Porque a escrita não tem ritmo, não tem cadência. Porque não desenvolve, e lemos, lemos, e, como no velho lugar comum, nem o pai almoça nem a gente morre -- ou o seu contrário. Porque o seu gosto é diferente do meu -- por exemplo, um famoso autor americano começa com um "não as podes f. todas!" e eu ponho-o de lado, ainda na livraria, por achar a escrita vulgar, e não se pense que é pelo emprego do palavrão, magistralmente utilizado, por exemplo, por Gil Vicente. Outros livros, porque são chatos, andem neles à procura de carneiros selvagens ou leve o protagonista a amante para hotel e três capítulos depois ainda não tenham chegado a vias de facto -- neste caso, tinha decidido ler o romance, custasse o que custasse, mas acabei por dar parte de fraco.
Lembram-se de Boleano, esse génio da literatura? Bem tentei ler O Terceiro Reich. Acho que até consegui chegar à página 4. Bem menos do que nos Versículos Satânicos, no Ulisses, em que cheguei quase à centena antes de desistir.
Há dois anos, numa férias, emprestaram-me livro de autor português da nova vaga, de quem até já tinha lido um romance aceitável. Logo às primeiras páginas, uma adolescente, no momento de perder a virgindade, imagina que as partes do homem se desintegram e sobem por ela... Como é possível escrever tamanho disparate e a editora deixá-lo passar? Ou agora as moças, nesse momento marcante da sua sexualidade, entretém-se a imaginar cenas que nem nos desenhos animados se vêem?

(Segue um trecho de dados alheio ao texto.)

(* ===== verification/NegMessage.v ===== *)
(** * Negentropy messages: what the bytes of protocol.rs mean

    The specification side of the protocol.  A message is a list of ranges; the
    bytes [split_range] and [reconcile] write are the rendering of such a list.
    The file gives the rendering, what a message says about the sender's items,
    and shows that [split_range] renders a partition of its range. *)

From S2P Require Import Prelude Crates NegEncoding NegTypes NegStorage NegProtocol.

Local Open Scope Z_scope.

(** ** Messages *)

Inductive payload : Type :=
| PSkip
| PFingerprint (fp : bytes)
| PIdList (ids : list bytes).

#[export] Instance payload_eq_dec : EqDecision payload.
Proof. solve_decision. Defined.

(** A range reaches from the bound of the range before it (or the least bound)
    to its own. *)
Record range : Type := mkRange { range_upper : Bound; range_payload : payload }.

Definition bound_time (b : Bound) : Z := timestamp (bound_item b).

Definition payload_bytes (p : payload) : bytes :=
  match p with
  | PSkip => encode_varint (Mode_code Skip)
  | PFingerprint fp => encode_varint (Mode_code Fingerprint) ++ fp
  | PIdList ids => encode_varint (Mode_code IdList) ++ encode_varint (len ids) ++ concat ids
  end.

Fixpoint message_bytes (last : Z) (rs : list range) : bytes :=
  match rs with
  | [] => []
  | r :: rs =>
      bound_bytes last (range_upper r) ++ payload_bytes (range_payload r) ++
      message_bytes (bound_time (range_upper r)) rs
  end.

(** Where a message that starts at [lo] ends. *)
Definition last_bound (lo : Bound) (rs : list range) : Bound :=
  foldl (λ _ r, range_upper r) lo rs.

Abbreviation bound_le a b := (cmp_le Item_cmp (bound_item a) (bound_item b)).
Abbreviation below x b := (cmp_lt Item_cmp x (bound_item b)).
Definition max_bound : Bound := Bound_timestamp MAX_U64.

Outro, pelos excertos divulgados no Facebook, põe uma personagem, também adolescente, a exigir que a amada os imagine velhinhos. Lindo, não? Só que os adolescentes, como aquele que fui, como os que conheci, como os que conheço, nunca serão velhos, pelo que tal proposta é simplesmente absurda...
E assim perdem um leitor, o que nenhuma diferença lhes fará. Contanto que os seus livros se vendam para prendas de natal e de aniversário, contanto que alguém os vá citando com veneração. 
-- Não gostas? Problema teu, não faltam admiradoras.
-- Criticas? É só inveja.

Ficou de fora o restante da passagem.